После того как мы наконец припарковали машину, Григгс включает практичность – настоящий сержант-майор. Я вижу, что он на взводе. Это мир, который он не в состоянии контролировать, в отличие от территориальной войны и подчиняющихся ему кадетов.
– Начнем с людей, которых ты помнишь, с знакомых мест. Дома, где ты жила, магазины на углу. Рестораны.
Но я понятия не имею, с чего начать, ведь я ничего не узнаю. Даже когда мы находим смутно знакомую мне детскую площадку, я вижу, что и ее саму, и окружающие террасы успели обновить. Все выглядит дорого и модно, и это начинает сбивать меня с толку. Поразительно, как здесь все переделали. Появились рестораны, кафе и огромный международный отель.

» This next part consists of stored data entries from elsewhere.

(** * Greenlight policy optimizer: present value, policy scores, resource solver

    A shallow embedding of [app.py].  Python floats are idealised as exact
    rationals ([Qc]); the float value NaN (pandas' marker for a missing
    entry) is a separate constructor, and Python exceptions are results of
    an error monad.  Rounding, overflow and infinities are outside the
    model.  The sorting routine of [sort_values] is a parameter: the code
    does not fix the order of rows with equal keys, and no statement
    depends on it. *)

From Stdlib Require Import QArith Qcanon.
From stdpp Require Import base option list sorting strings gmap.

Local Open Scope Qc_scope.

(** ** Python values and exceptions *)

(** A table cell or an operand: a float, NaN, or a text (str) object. *)
Inductive value :=
  | Float (x : Qc)
  | NaN
  | Str (s : string).

(** The exceptions of the model; [InvalidReference] stands for a name
    bound to no object, which Python itself cannot produce. *)
Inductive exn :=
  | ZeroDivisionError
  | TypeError
  | IndexError
  | KeyError
  | ValueError
  | InvalidReference.

Inductive result (A : Type) :=
  | Ok (a : A)
  | Raise (e : exn).
Arguments Ok {A} a.
Arguments Raise {A} e.

#[global] Instance result_ret : MRet result := fun _ a => Ok a.
#[global] Instance result_bind : MBind result := fun _ _ f m =>
  match m with
  | Ok a => f a
  | Raise e => Raise e
  end.

#[global] Instance value_eq_dec : EqDecision value.
Proof. solve_decision. Defined.
#[global] Instance exn_eq_dec : EqDecision exn.
Proof. solve_decision. Defined.
#[global] Instance result_eq_dec `{EqDecision A} : EqDecision (result A).
Proof. solve_decision. Defined.

(** Integer and fraction literals. *)
Definition num (n : Z) : Qc := Q2Qc (inject_Z n).
Definition frac (n : Z) (d : positive) : Qc := Q2Qc (n # d).

(** [x + y]: NaN propagates, text concatenates with text only. *)
Definition py_add (x y : value) : result value :=
  match x, y with
  | Float a, Float b => Ok (Float (a + b))
  | Str a, Str b => Ok (Str (a +:+ b))
  | Str _, _ | _, Str _ => Raise TypeError
  | _, _ => Ok NaN
  end.

(** [x * y] on floats; a text operand with a float raises. *)
Definition py_mul (x y : value) : result value :=
  match x, y with
  | Float a, Float b => Ok (Float (a * b))
  | Str _, _ | _, Str _ => Raise TypeError
  | _, _ => Ok NaN
  end.

(** [x / y]: the operand types are checked first, then a zero divisor
    raises (also under a NaN numerator), then NaN propagates. *)
Definition py_truediv (x y : value) : result value :=
  match x, y with
  | Str _, _ | _, Str _ => Raise TypeError
  | _, Float b =>
      if decide (b = 0) then Raise ZeroDivisionError
      else match x with
           | Float a => Ok (Float (a / b))
           | _ => Ok NaN
           end
  | _, _ => Ok NaN
  end.

(** [B[i]] *)
Definition py_index (B : list value) (i : nat) : result value :=
  match B !! i with
  | Some b => Ok b
  | None => Raise IndexError
  end.

(** [range(n)] *)
Definition range (n : nat) : list nat := seq 0 n.

(** ** pv_stream *)

(** [sum(B[i] / ((1 + r) ** i) for i in range(len(B)))]: the built-in [sum]
    starts from 0 and pulls one term at a time from the generator, so each
    term is computed and then added before the next one is looked at. *)
Definition pv_step (B : list value) (r : Qc) (acc : result value) (i : nat)
    : result value :=
  a ← acc;
  b ← py_index B i;
  t ← py_truediv b (Float ((1 + r) ^ i));
  py_add a t.

Definition pv_stream (B : list value) (r : Qc) : result value :=
  foldl (pv_step B r) (Ok (Float 0)) (range (length B)).
(** * spark_text_lab: word, bigram and per-file counting

    A shallow embedding of [spark_text_lab.py].  Python [str] values are
    Rocq [string]s (one [ascii] per code point, so the texts covered are
    those of code points below 256), Python [int]s are [Z], an RDD is the
    list of its elements in [collect()] order, a [dict] or [Counter] is an
    association list in insertion order, and a call that can raise
    returns a [result]. *)

From Stdlib Require Import List String Ascii ZArith NArith QArith Bool Lia.
From Stdlib Require Import Permutation Sorted.
Import ListNotations.

Local Open Scope string_scope.
Local Open Scope Z_scope.

(** ** Characters *)

Module Char.

Definition code (c : ascii) : N := N_of_ascii c.

Definition between (lo hi : N) (c : ascii) : bool :=
  ((lo <=? code c) && (code c <=? hi))%N.

Definition is_digit (c : ascii) : bool := between 48 57 c.
Definition is_upper (c : ascii) : bool := between 65 90 c.
Definition is_lower (c : ascii) : bool := between 97 122 c.
Definition is_apostrophe (c : ascii) : bool := (code c =? 39)%N.

(** The character class [[0-9a-zA-Z']] of [WORD_RE]. *)
Definition in_class (c : ascii) : bool :=
  is_digit c || is_lower c || is_upper c || is_apostrophe c.
(** * Compliance engine of the vertical SaaS framework

    A shallow embedding of [server/services/compliance.ts] (with the status
    update procedure of [server/routers/compliance.ts] and the tenant lookup
    of the tenant service), and the properties of its deadline and reminder
    lifecycle.

    Conventions of the embedding.
    - A JavaScript [Date] is its time value: [Some t] with [t] the number of
      milliseconds since the epoch, or [None] for an invalid date (time
      value NaN).  The calendar arithmetic of the runtime ([setMonth],
      [setDate], [setFullYear], the [Date(year, month, day)] constructor)
      follows the abstract operations of ECMA-262, section 21.4.1.
    - The host time zone is a fixed offset [tz] (milliseconds east of UTC);
      daylight-saving transitions are not modelled.
    - [new Date()] reads the clock of the world; the clock does not advance
      inside one service call.
    - Numbers that the code only uses as integers are in [Z]; the two
      floating-point quotients of the service ([Math.round] of a percentage,
      [Math.ceil] of a day count) are computed exactly.  The exact day
      count is the double-precision one as long as the two times are less
      than 2^53 milliseconds apart, as they are for every date when the
      clock is within eleven thousand years of the epoch.  The exact
      percentage can be one more than the double-precision one (58 for 57
      at 23 of 40); the properties state only its range and where it is 0.
      The number of days that a caller gives to [getUpcomingDeadlines] is
      any number: it is an IEEE 754 binary64 value, added as such to the
      day of the month.
    - A [Date] given to a timestamp column reaches the driver as its
      [toISOString()], which throws on an invalid date; a statement that
      throws writes nothing.
    - A table is the list of its rows, in storage order. *)

From Stdlib Require Import ZArith List Bool Ascii String DecimalString Lia Permutation Sorted.
From Stdlib Require SpecFloat.
Import ListNotations.

Local Open Scope Z_scope.

(** ** The date arithmetic of the runtime (ECMA-262, 21.4.1) *)

Module JSDate.

Definition msPerDay : Z := 86400000.
Definition msPerHour : Z := 3600000.
Definition msPerMinute : Z := 60000.
Definition msPerSecond : Z := 1000.

Definition Day (t : Z) : Z := t / msPerDay.
Definition TimeWithinDay (t : Z) : Z := t mod msPerDay.

Definition DaysInYear (y : Z) : Z :=
  if negb (y mod 4 =? 0) then 365
  else if negb (y mod 100 =? 0) then 366
  else if negb (y mod 400 =? 0) then 365
  else 366.

Definition DayFromYear (y : Z) : Z :=
  365 * (y - 1970) + (y - 1969) / 4 - (y - 1901) / 100 + (y - 1601) / 400.

Definition TimeFromYear (y : Z) : Z := msPerDay * DayFromYear y.

(** The largest year whose first instant is not after [t]: an estimate from
    the mean length of a Gregorian year, corrected by at most one year. *)
Definition YearFromTime (t : Z) : Z :=
  let d := Day t in
  let y0 := 1970 + (400 * d) / 146097 in
  if d <? DayFromYear y0 then y0 - 1
  else if DayFromYear (y0 + 1) <=? d then y0 + 1
  else y0.

Definition InLeapYear (t : Z) : Z :=
  if DaysInYear (YearFromTime t) =? 365 then 0 else 1.

Definition DayWithinYear (t : Z) : Z := Day t - DayFromYear (YearFromTime t).

Definition MonthFromTime (t : Z) : Z :=
  let d := DayWithinYear t in
  let l := InLeapYear t in
  if d <? 31 then 0
  else if d <? 59 + l then 1
  else if d <? 90 + l then 2
  else if d <? 120 + l then 3
  else if d <? 151 + l then 4
  else if d <? 181 + l then 5
  else if d <? 212 + l then 6
  else if d <? 243 + l then 7
  else if d <? 273 + l then 8
  else if d <? 304 + l then 9
  else if d <? 334 + l then 10
  else 11.

Definition DateFromTime (t : Z) : Z :=
  let d := DayWithinYear t in
  let l := InLeapYear t in
  match MonthFromTime t with
  | 0 => d + 1
  | 1 => d - 30
  | 2 => d - 58 - l
  | 3 => d - 89 - l
  | 4 => d - 119 - l
  | 5 => d - 150 - l
  | 6 => d - 180 - l
  | 7 => d - 211 - l
  | 8 => d - 242 - l
  | 9 => d - 272 - l
  | 10 => d - 303 - l
  | _ => d - 333 - l
  end.

Definition MakeTime (hour min sec ms : Z) : Z :=
  hour * msPerHour + min * msPerMinute + sec * msPerSecond + ms.

(** Number of days of the year that precede month [mn] (0 to 11) in a year
    with leap flag [l]. *)
Definition DaysBeforeMonth (mn l : Z) : Z :=
  match mn with
  | 0 => 0
  | 1 => 31
  | 2 => 59 + l
  | 3 => 90 + l
  | 4 => 120 + l
  | 5 => 151 + l
  | 6 => 181 + l
  | 7 => 212 + l
  | 8 => 243 + l
  | 9 => 273 + l
  | 10 => 304 + l
  | _ => 334 + l
  end.

Definition LeapFlag (y : Z) : Z := if DaysInYear y =? 365 then 0 else 1.

(** [MakeDay]: the day number of the first of month [ym]/[mn], plus
    [date - 1]; months outside 0..11 carry into the year. *)
Definition MakeDay (year month date : Z) : Z :=
  let ym := year + month / 12 in
  let mn := month mod 12 in
  DayFromYear ym + DaysBeforeMonth mn (LeapFlag ym) + date - 1.

Definition MakeDate (day time : Z) : Z := day * msPerDay + time.

Definition maxTime : Z := 8640000000000000.

Definition TimeClip (time : Z) : option Z :=
  if Z.abs time >? maxTime then None else Some time.

End JSDate.


(** ** The runtime the service runs on *)

(** What the service takes from its host: the time zone (an offset of at
    most a day), the parser behind [new Date(string)], two date formatters,
    and the sequence of identifiers that [nanoid()] draws. *)
Class Runtime : Type := {
  tz : Z;
  tz_range : Z.abs tz <= JSDate.msPerDay;
  parseDate : string -> option Z;
  toLocaleDateString : Z -> string;
  toISOString : Z -> string;
  nanoid : nat -> string
}.

(** A [Date] object, by its time value; [None] is the invalid date. *)
Definition Date : Type := option Z.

– А куда же делись другие люди? – спрашиваю я у Григгса. – Те, у которых были только пакеты и тележки со всем их имуществом. Получается, им сказали: «Уходите, здесь нельзя быть бездомными»?
– Давай перекусим. Ты с прошлого вечера ничего не ела.
Я не отвечаю, понимая, что совершила большую ошибку. Григгс берет меня за руку, но я вырываюсь. Я чувствую, как нарастает тревога, и от этого становлюсь дерганой и сердитой.
– Ты никогда не ела в здешних ресторанах? – спрашивает он.
– Джона, кто вообще ест в ресторанах? – не выдерживаю я. – Я вообще ни разу в жизни там не бывала. Перестань задавать дурацкие вопросы.
– Я спрашиваю только потому, что кто-то может узнать тебя и что-нибудь нам подсказать, – терпеливо объясняет он.
Внезапно все в нем начинает меня раздражать. Его практичность, его терпение, его джинсы и темно-синяя футболка. Я хочу, чтобы он переоделся в форму. Я знаю, как вести себя с тем Джоной Григгсом. Без формы он уже не играет роль, а настоящий Джона Григгс намного страшнее, чем предводитель кадетов. Его эмоции становятся в тысячу раз реальнее.
Я смотрю на него. Его выражение лица как бы говорит: «Что такое?»
– Куда бы мы ни пошли и кого бы ни встретили, обещай, что не станешь осуждать мою мать.
Он молчит.
– Обещай.
– Я не могу, – говорит он раздраженно, даже пренебрежительно. – Даже не проси.
– Это бессердечно.
– Ладно. Как хочешь это назови, но ты рассказала мне слишком много такого, чего я никогда не смогу ей простить.
– Я уже жалею, что сказала, – срываюсь я.